[Date Prev][Date Next][Thread Prev][Thread Next][Date Index][Thread Index]

Re: snmpconf-pm-04 notes

Wes Hardaker wrote:
> Steve> So we've made it easy to poll but haven't achieved sub-second
> Steve> notification (only possible with a notification). And it's here
> Steve> that I'm a bit reluctant to say that a notification is a
> Steve> requirement. To be honest, I really don't have a sense of this
> Steve> yet.
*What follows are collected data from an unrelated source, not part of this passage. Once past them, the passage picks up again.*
Lemma save_to_cache_row (t : cache_table) now pid k data v :
  wf_table t -> data <> JNull ->
  exists t', _save_to_cache now pid k data (Some v) t = Ok t' /\ wf_table t' /\
    exists r, filter (fun x => String.eqb (cache_key x) k) (rows t') = [r] /\
              row_data r = data /\ row_expires_at r = now + ttl.
Proof.
  intros Hwf Hnn. pose proof Hwf as (Hid & Hkey & Hlt).
  destruct (save_to_cache_cases now pid k data (Some v) t Hwf) as [(t' & E & Ht') | (_ & Hd & _)];
    [| contradiction].
  exists t'; split; [exact E | split; [exact Ht' |]].
  simpl in E.
  rewrite (update_or_create_nonnull now k (mk_defaults pid (Some v) data (now + ttl)) t Hnn) in E.
  destruct (filter_key_unique (rows t) k Hkey) as [F | (r & Hin & Hk & F)];
    rewrite F in E; injection E as <-; cbn [rows].
  - exists (mk_row (next_id t) k pid (Some v) data (JDict []) now (now + ttl) 0).
    rewrite filter_app, F; simpl; rewrite String.eqb_refl; auto.
  - unfold save; cbn [rows row_id].
    set (r' := mk_row (row_id r) (cache_key r) pid (Some v) data (row_metadata r)
                      (row_created_at r) (now + ttl) (row_hit_count r)).
    assert (Hmap : forall x, In x (rows t) ->
              (if Nat.eqb (row_id x) (row_id r) then r' else x) =
              (if String.eqb (cache_key x) k then r' else x)).
    { intros x Hx.
      destruct (Nat.eqb_spec (row_id x) (row_id r)) as [E1 | E1];
      destruct (String.eqb_spec (cache_key x) k) as [E2 | E2]; auto.
      - exfalso; apply E2; rewrite (NoDup_map_inj row_id _ x r Hid Hx Hin E1); exact Hk.
      - exfalso; apply E1; rewrite <- Hk in E2;
          rewrite (NoDup_map_inj cache_key _ x r Hkey Hx Hin E2); reflexivity. }
    rewrite (map_ext_in _ _ _ Hmap).
    assert (Hr'k : String.eqb (cache_key r') k = true)
      by (simpl; rewrite Hk; apply String.eqb_refl).
    exists r'. split; [| split; reflexivity].
    assert (G : forall l, filter (fun x => String.eqb (cache_key x) k)
                             (map (fun x => if String.eqb (cache_key x) k then r' else x) l) =
                           map (fun _ => r') (filter (fun x => String.eqb (cache_key x) k) l)).
    { induction l as [| x l IH]; cbn [filter map]; [reflexivity |].
      destruct (String.eqb (cache_key x) k) eqn:Ex; cbn [filter map].
      - rewrite Hr'k, IH. reflexivity.
      - rewrite Ex. exact IH. }

    rewrite G, F. reflexivity.
Qed.

Lemma filter_and_single (l : list cache_row) k (P : cache_row -> bool) r :
  filter (fun x => String.eqb (cache_key x) k) l = [r] ->
  filter (fun x => String.eqb (cache_key x) k && P x) l = if P r then [r] else [].
Proof.
  induction l as [| x l IH]; simpl; [discriminate |].
  destruct (String.eqb (cache_key x) k) eqn:Ex; simpl.
  - intros E. injection E as <- E.
    rewrite (filter_none (fun y => String.eqb (cache_key y) k && P y));
      [destruct (P x); reflexivity |].
    intros y Hy. destruct (String.eqb (cache_key y) k) eqn:Ey; [| reflexivity].
    assert (Hin : In y (filter (fun x => String.eqb (cache_key x) k) l))
      by (apply filter_In; auto).
    rewrite E in Hin. destruct Hin.
  - exact IH.
Qed.

(** X14. A payload saved by [_save_to_cache] for a saved visualization
    at time [now] is returned by [_get_from_cache] under the same key at
    any time before [now + 24h], and is no longer returned from
    [now + 24h] on (the row stays in the table). The payload is not
    [None]: [data] is a [NOT NULL] column. *)
Theorem cache_save_then_get (t : cache_table) (now pid : Z) (k : string) (data : json)
    (vid : Z) (now' : Z) :
  wf_table t -> data <> JNull ->
  exists t', _save_to_cache now pid k data (Some vid) t = Ok t' /\
    (now' < now + ttl -> exists t'', _get_from_cache now' k t' = Ok (Some data, t'')) /\
    (now + ttl <= now' -> _get_from_cache now' k t' = Ok (None, t')).
Proof.
  intros Hwf Hnn.
  destruct (save_to_cache_row t now pid k data vid Hwf Hnn) as (t' & E & _ & r & F & Hd & He).
  exists t'. split; [exact E | split].
  - intros Hlt. unfold _get_from_cache, objects_get_live.
    rewrite (filter_and_single _ k (fun x => now' <? row_expires_at x) r F).
    rewrite He. replace (now' <? now + ttl) with true by (symmetry; apply Z.ltb_lt; exact Hlt).
    eexists. simpl. rewrite Hd. reflexivity.
  - intros Hge. unfold _get_from_cache, objects_get_live.
    rewrite (filter_and_single _ k (fun x => now' <? row_expires_at x) r F).
    rewrite He. replace (now' <? now + ttl) with false by (symmetry; apply Z.ltb_ge; exact Hge).
    reflexivity.
Qed.

Lemma cache_save_then_get_witness :
  exists t', _save_to_cache 0 7 "k1" (JDict []) (Some 3%Z) empty_table = Ok t' /\
    exists t'', _get_from_cache 10 "k1" t' = Ok (Some (JDict []), t'').
Proof.
  assert (Hwf : wf_table empty_table).
  { split; [constructor | split; [constructor | intros r []]]. }
  destruct (cache_save_then_get empty_table 0 7 "k1" (JDict []) 3 10 Hwf ltac:(discriminate))
    as (t' & E & Hlt & _).
  exists t'. split; [exact E |]. apply Hlt. vm_compute. reflexivity.
Defined.

End CacheRoundTrip.

(* ----------------------------------------------------------------- *)
(** ** Aggregation without dimensions *)
(* ----------------------------------------------------------------- *)

Module SingleCell.
Import PyStr Indicators Analytics AggregateFacts.

Lemma group_loop_no_dims data :
  group_loop [] [] data =
  match data with
  | [] => []
  | _ => [("_", mk_group "" "" (map value data))]
  end.
Proof.
  induction data as [| x l IH] using rev_ind; [reflexivity |].
  rewrite group_loop_snoc, IH.
  destruct l as [| y l]; simpl; [reflexivity |].
  rewrite map_app. reflexivity.
Qed.

(** X15. With a layout that lists no [rows] and no [columns] (e.g. an
    empty layout), every record has the row key and the column key [''],
    so [_aggregate_data] puts all records in the single cell [_], whose
    values are all the records' values in order. *)
Theorem aggregate_without_dimensions (py_sum : list PyFloat.t -> PyFloat.t) data layout :
  layout_get layout "rows" = [] -> layout_get layout "columns" = [] -> data <> [] ->
  _aggregate_data py_sum data layout = [("_", finish py_sum (mk_group "" "" (map value data)))].
Proof.
  intros Hr Hc Hd. unfold _aggregate_data.
  destruct data as [| x l] eqn:E; [congruence |]. rewrite <- E.
  rewrite Hr, Hc, group_loop_no_dims. subst data. reflexivity.
Qed.

Lemma aggregate_without_dimensions_witness :
  _aggregate_data seq_sum [demo_item] [] =
    [("_", finish seq_sum (mk_group "" "" [value demo_item]))].
Proof.
  exact (aggregate_without_dimensions seq_sum [demo_item] [] eq_refl eq_refl
           ltac:(discriminate)).
Defined.

End SingleCell.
One more notification isn't that big a deal but I'm most
> Steve> worried about getting into ratholes about how we can make sure
> Steve> that floods of notifications don't occur.
> Steve> All we would absolutely need would be to have a notification
> Steve> that is sent whenever the abnormalTerminations gauge goes from
> Steve> zero to non-zero and no more than 1 notification per 60 seconds
> Steve> (or some similar non-configurable constant). If we could keep
> Steve> it simple like this it might be worth it.
> Throttling is a very very good thing, you're right.  They should be
> throttled.  I wouldn't, however, base my notifications on the value 0
> for the pmPolicyAbnormalTerminations object.  It implies that it won't
> fire another notification till it wraps around to 0 again or until the
> object is destroyed and recreated.  I'd say fire if it changes at all,
> and don't fire another one till after the throttle factor.
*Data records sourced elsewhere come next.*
(** Routes are tried in the order they were registered; the first whose
    method and path match takes the request. *)
Fixpoint dispatch (routes : list Route) (req : Request) : M Response :=
  match routes with
  | [] => respond 404 (ErrorBody "Not Found" "Cannot serve this path")
  | r :: routes' =>
      if bool_decide (route_method r = req_method req) then
        match match_path (route_path r) (req_path req) with
        | Some ps => run_chain (route_middleware r) (route_handler r)
                       (with_params ps req)
        | None => dispatch routes' req
        end
      else dispatch routes' req
  end.

End Http.

(** ** [middleware/auth.js] *)

Module Middleware.
Import Http Supabase.

(** Modelled from the spec: the auth middleware ([authenticateUser]),
    whose source file is not part of the reviewed sources. It takes the
    bearer token of the request; without one it answers 401 and halts;
    it calls [verifyToken] and answers 401 on [null]; otherwise it loads
    the profile (absence tolerated), attaches user and profile to the
    request and lets the chain proceed. *)
Definition authenticateUser : Middleware := fun req =>
  match req_bearer req with
  | None =>
      let* resp := respond 401 (ErrorBody "Unauthorized" "Missing token") in
      ret (inl resp)
  | Some token =>
      let* user := verifyToken token in
      match user with
      | None =>
          let* resp := respond 401
                         (ErrorBody "Unauthorized" "Invalid or expired token") in
          ret (inl resp)
      | Some u =>
          let* profile := getUserProfile (User.id u) in
          ret (inr (attach u profile req))
      end
  end.

(** Modelled from the spec: the rate-limit middleware
    ([rateLimitByTier]), whose source file is not part of the reviewed
    sources. It reads the tier of the attached profile (the free tier
    when there is none) and answers 429 when the policy for that tier is
    violated; the policy itself is configuration ([over_quota]). *)
Definition rateLimitByTier : Middleware := fun req w =>
  let tier := match req_profile req with
              | Some p => UserProfile.subscription_tier p
              | None => "free"
              end in
  if over_quota w tier then
    (Normal (inl {| status := 429;
                    body := ErrorBody "Too many requests"
                              "Rate limit exceeded for your tier" |}), w)
  else (Normal (inr req), w).

End Middleware.

(** ** [routes/auth.js] *)

Module AuthRoutes.
Import Http Backend Supabase Middleware.

(** What the module declares or imports at its top. *)
Definition scope : list string :=
  ["express"; "router"; "supabase"; "getUserProfile"; "createUserProfile";
   "authenticateUser"].

Definition internal_error (label message : string) (e : JsError)
    : M Response :=
  do console_error label e in
  respond 500 (ErrorBody "Internal server error" message).

(** [data.user] of a provider answer *)
Definition data_user (r : Reply AuthData) : M (option User.t) :=
  match data r with
  | Some d => ret (user d)
  | None => throw (TypeError "Cannot read properties of null (reading 'user')")
  end.
Definition data_session (r : Reply AuthData) : M JsVal :=
  match data r with
  | Some d => ret (session d)
  | None => throw (TypeError "Cannot read properties of null (reading 'session')")
  end.

(** [router.post('/signup', ...)] *)
Definition post_signup : Handler := fun req =>
  try_catch
    (let email := field req "email" in
     let password := field req "password" in
     let fullName := field req "fullName" in
     if negb (truthy email) || negb (truthy password) then
       respond 400 (ErrorBody "Missing required fields"
                      "Email and password are required")
     else
       do ident scope "supabase" in
       let* full_name :=
         (if truthy fullName then ret fullName
          else lift (split_at_first email)) in
       let* r := auth "signUp" in
       match error r with
       | Some e => respond 400 (ErrorBody "Signup failed" (Js.message e))
       | None =>
           let* u := data_user r in
           match u with
           | Some u =>
               do ident scope "getUserProfile" in
               let* profile := getUserProfile (User.id u) in
               let* profile :=
                 match profile with
                 | Some p => ret (Some p)
                 | None =>
                     do ident scope "createUserProfile" in
                     createUserProfile (Some u)
                 end in
               let* session := data_session r in
               respond 201 (AuthBody "User created successfully"
                              (summary u) profile session)
           | None =>
               respond 400 (ErrorBody "Signup failed"
                              "Failed to create user account")
           end
       end)
    (internal_error "Signup error:" "An error occurred during signup").

(** [router.post('/signin', ...)] *)
Definition post_signin : Handler := fun req =>
  try_catch
    (let email := field req "email" in
     let password := field req "password" in
     if negb (truthy email) || negb (truthy password) then
       respond 400 (ErrorBody "Missing required fields"
                      "Email and password are required")
     else
       do ident scope "supabase" in
       let* r := auth "signInWithPassword" in
       match error r with
       | Some e =>
           respond 401 (ErrorBody "Authentication failed" (Js.message e))
       | None =>
           do ident scope "getUserProfile" in
           let* u := data_user r in
           match u with
           | None =>
               throw (TypeError "Cannot read properties of null (reading 'id')")
           | Some u =>
               let* profile := getUserProfile (User.id u) in
               let* session := data_session r in
               json (AuthBody "Signed in successfully" (summary u)
                       profile session)
           end
       end)
    (internal_error "Signin error:" "An error occurred during signin").

(** [router.post('/signout', authenticateUser, ...)] *)
Definition post_signout : Handler := fun req =>
  try_catch
    (do ident scope "supabase" in
     let* r := auth "signOut" in
     match error r with
     | Some e => respond 400 (ErrorBody "Signout failed" (Js.message e))
     | None => json (SuccessBody "Signed out successfully")
     end)
    (internal_error "Signout error:" "An error occurred during signout").

(** [router.get('/profile', authenticateUser, ...)] *)
Definition get_profile : Handler := fun req =>
  try_catch
    (match req_user req with
     | None =>
         throw (TypeError "Cannot read properties of undefined (reading 'id')")
     | Some u => json (ProfileBody (summary u) (req_profile req))
     end)
    (internal_error "Profile fetch error:"
       "An error occurred while fetching profile").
Ack. That pesky troublesome abnormalTerminations object again. This has
confused people in the past so I recently rewrote it:

pmPolicyAbnormalTerminations OBJECT-TYPE
    SYNTAX      Gauge32
    UNITS       "elements"
    MAX-ACCESS  read-only
    STATUS      current
         "The number of elements that, in their most recent filter or
         action execution, have experienced a run-time exception and
         terminated abnormally. Note that if a policy was experiencing
         a run-time exception while processing a particular element
         but on a subsequent invocation it runs normally, this number
         can decline."
    ::= { pmPolicyEntry 12 }

Let's say we have 20 elements. If, when policy P processes those
elements, the first iteration through them 3 of them failed, this object
would be set to 7. If on a later iteration through them policy P failed
on only 1 of them, this object would be set to 1. If on a later
iteration through them policy P succeeded on all of them, this object
would be set to 0. This object is a gauge.
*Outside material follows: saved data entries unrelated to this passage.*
(** [int(c.strftime("%Y%m%d%H"))]: month, day and hour are printed on two
    digits, so the digits of the year are followed by six digits. *)
Definition strftime_YmdH_int (c : civil) : Z :=
  year c * 1000000 + month c * 10000 + day c * 100 + hour c.

(** The proleptic Gregorian date of a day number counted from 1970-01-01. *)
Definition civil_from_days (n : Z) : Z * Z * Z :=
  let z := n + 719468 in
  let era := z / 146097 in
  let doe := z - era * 146097 in
  let yoe := (doe - doe / 1460 + doe / 36524 - doe / 146096) / 365 in
  let doy := doe - (365 * yoe + yoe / 4 - yoe / 100) in
  let mp := (5 * doy + 2) / 153 in
  let d := doy - (153 * mp + 2) / 5 + 1 in
  let m := if mp <? 10 then mp + 3 else mp - 9 in
  let y := yoe + era * 400 in
  (if m <=? 2 then y + 1 else y, m, d).

(** [datetime.utcfromtimestamp(t)] for an integer [t]; years 1 to 9999. *)
Definition utcfromtimestamp (t : Z) : option civil :=
  if (-62135596800 <=? t) && (t <=? 253402300799) then
    let '(y, m, d) := civil_from_days (t / 86400) in
    Some (Civil y m d ((t mod 86400) / 3600))
  else None.

Definition py_utcfromtimestamp (v : value) : outcome civil :=
  match as_num v with
  | Some t =>
      match utcfromtimestamp t with
      | Some c => Ret c
      | None => Raise OverflowError
      end
  | None => Raise TypeError
  end.

(** ** The network *)

Inductive request : Type :=
| GetMatchDetails (match_id : value)
| GetMatchHistory (skill : Z) (start_at_match_id : Z) (hero_id : Z).

(** [text] is the body as [json.loads] reads it, [None] when it is not JSON. *)
Record response : Type := Response { status_code : Z; text : option value }.

Inductive reply : Type :=
| Raises (e : exn)
| Responds (r : response).

(** ** The binary player schema ([dota_pb2], generated code) *)

Record pb_ability : Type := PbAbility {
  ab_ability : value; ab_time : value; ab_level : value
}.

Record pb_additional_unit : Type := PbUnit {
  au_unitname : value; au_slots : list (string * value)
}.

Record pb_player : Type := PbPlayer {
  pl_fields : list (string * value);
  pl_ability_upgrades : list pb_ability;
  pl_additional_units : list pb_additional_unit
}.

(** ** Constants of [fetch.py] *)

Definition MATCHES_PER_HERO : Z := 10.

Definition PLAYER_FIELDS : list string :=
  [ "account_id"; "player_slot"; "hero_id";
    "item_0"; "item_1"; "item_2"; "item_3"; "item_4"; "item_5";
    "backpack_0"; "backpack_1"; "backpack_2";
    "kills"; "deaths"; "assists"; "leaver_status"; "last_hits"; "denies";
    "gold_per_min"; "xp_per_min"; "level"; "hero_damage"; "tower_damage";
    "hero_healing"; "gold"; "gold_spent"; "scaled_hero_damage";
    "scaled_tower_damage"; "scaled_hero_healing" ]%string.

Definition SLEEP_SCHEDULE : list Q :=
  [0.05; 0.1; 1.0; 10; 30; 60; 300; 500; 1000; 2000; 6000]%Q.

Definition ALLOWED_MODES : list string :=
  [ "All Pick"; "Captains Mode"; "Random Draft"; "Single Draft";
    "All Random"; "Least Played" ]%string.

Definition BAD_LOBBIES : list Z := [-1; 4; 8].

Definition DROPPED_FIELDS : list string :=
  [ "pre_game_duration"; "positive_votes"; "negative_votes"; "match_seq_num";
    "tower_status_radiant"; "tower_status_dire";
    "barracks_status_radiant"; "barracks_status_dire" ]%string.

Definition ITEM_LABELS : list string :=
  [ "item_0"; "item_1"; "item_2"; "item_3"; "item_4"; "item_5" ]%string.
Definition BACKPACK_LABELS : list string :=
  [ "backpack_0"; "backpack_1"; "backpack_2" ]%string.

(** The local variables of the retry loop of [process_match]. *)
Record retry_vars : Type := RetryVars {
  fetched : bool; count : nat; rv : option response
}.

(** The local variables of the player loop of [process_match]. *)
Record loop_vars : Type := LoopVars {
  lv_match : dict;
  radiant_heroes : list value;
  dire_heroes : list value;
  new_players : list pb_player
}.

(** The local variables of the page loop of [fetch_matches]; [ms] is
    [None] while the name is unbound. *)
Record page_vars : Type := PageVars {
  start_at_match_id : Z; counter : Z; ms : option (list value)
}.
In other words, this should be 0 on most policies. Any nonzero value
indicates a policy that is currently failing on some elements. If you
fix a policy or it "fixes itself", the value will go back to zero.
pmPolicyExecutionErrors is a counter and shows all errors the policy has
ever experienced.

So that's why I'm thinking about the 0 to 1 transition as the noteworthy

> And I disagree that it shouldn't be a configurable throttle value.  A
> global notification throttle object (defaulting to, say, 60) should be
> defined to deal with this.

The 0 to 1 transition should substantially limit the number of messages
and then all we need is some reasonable fixed interval to mop up any
issues regarding repetitively bouncing between 0 and 1.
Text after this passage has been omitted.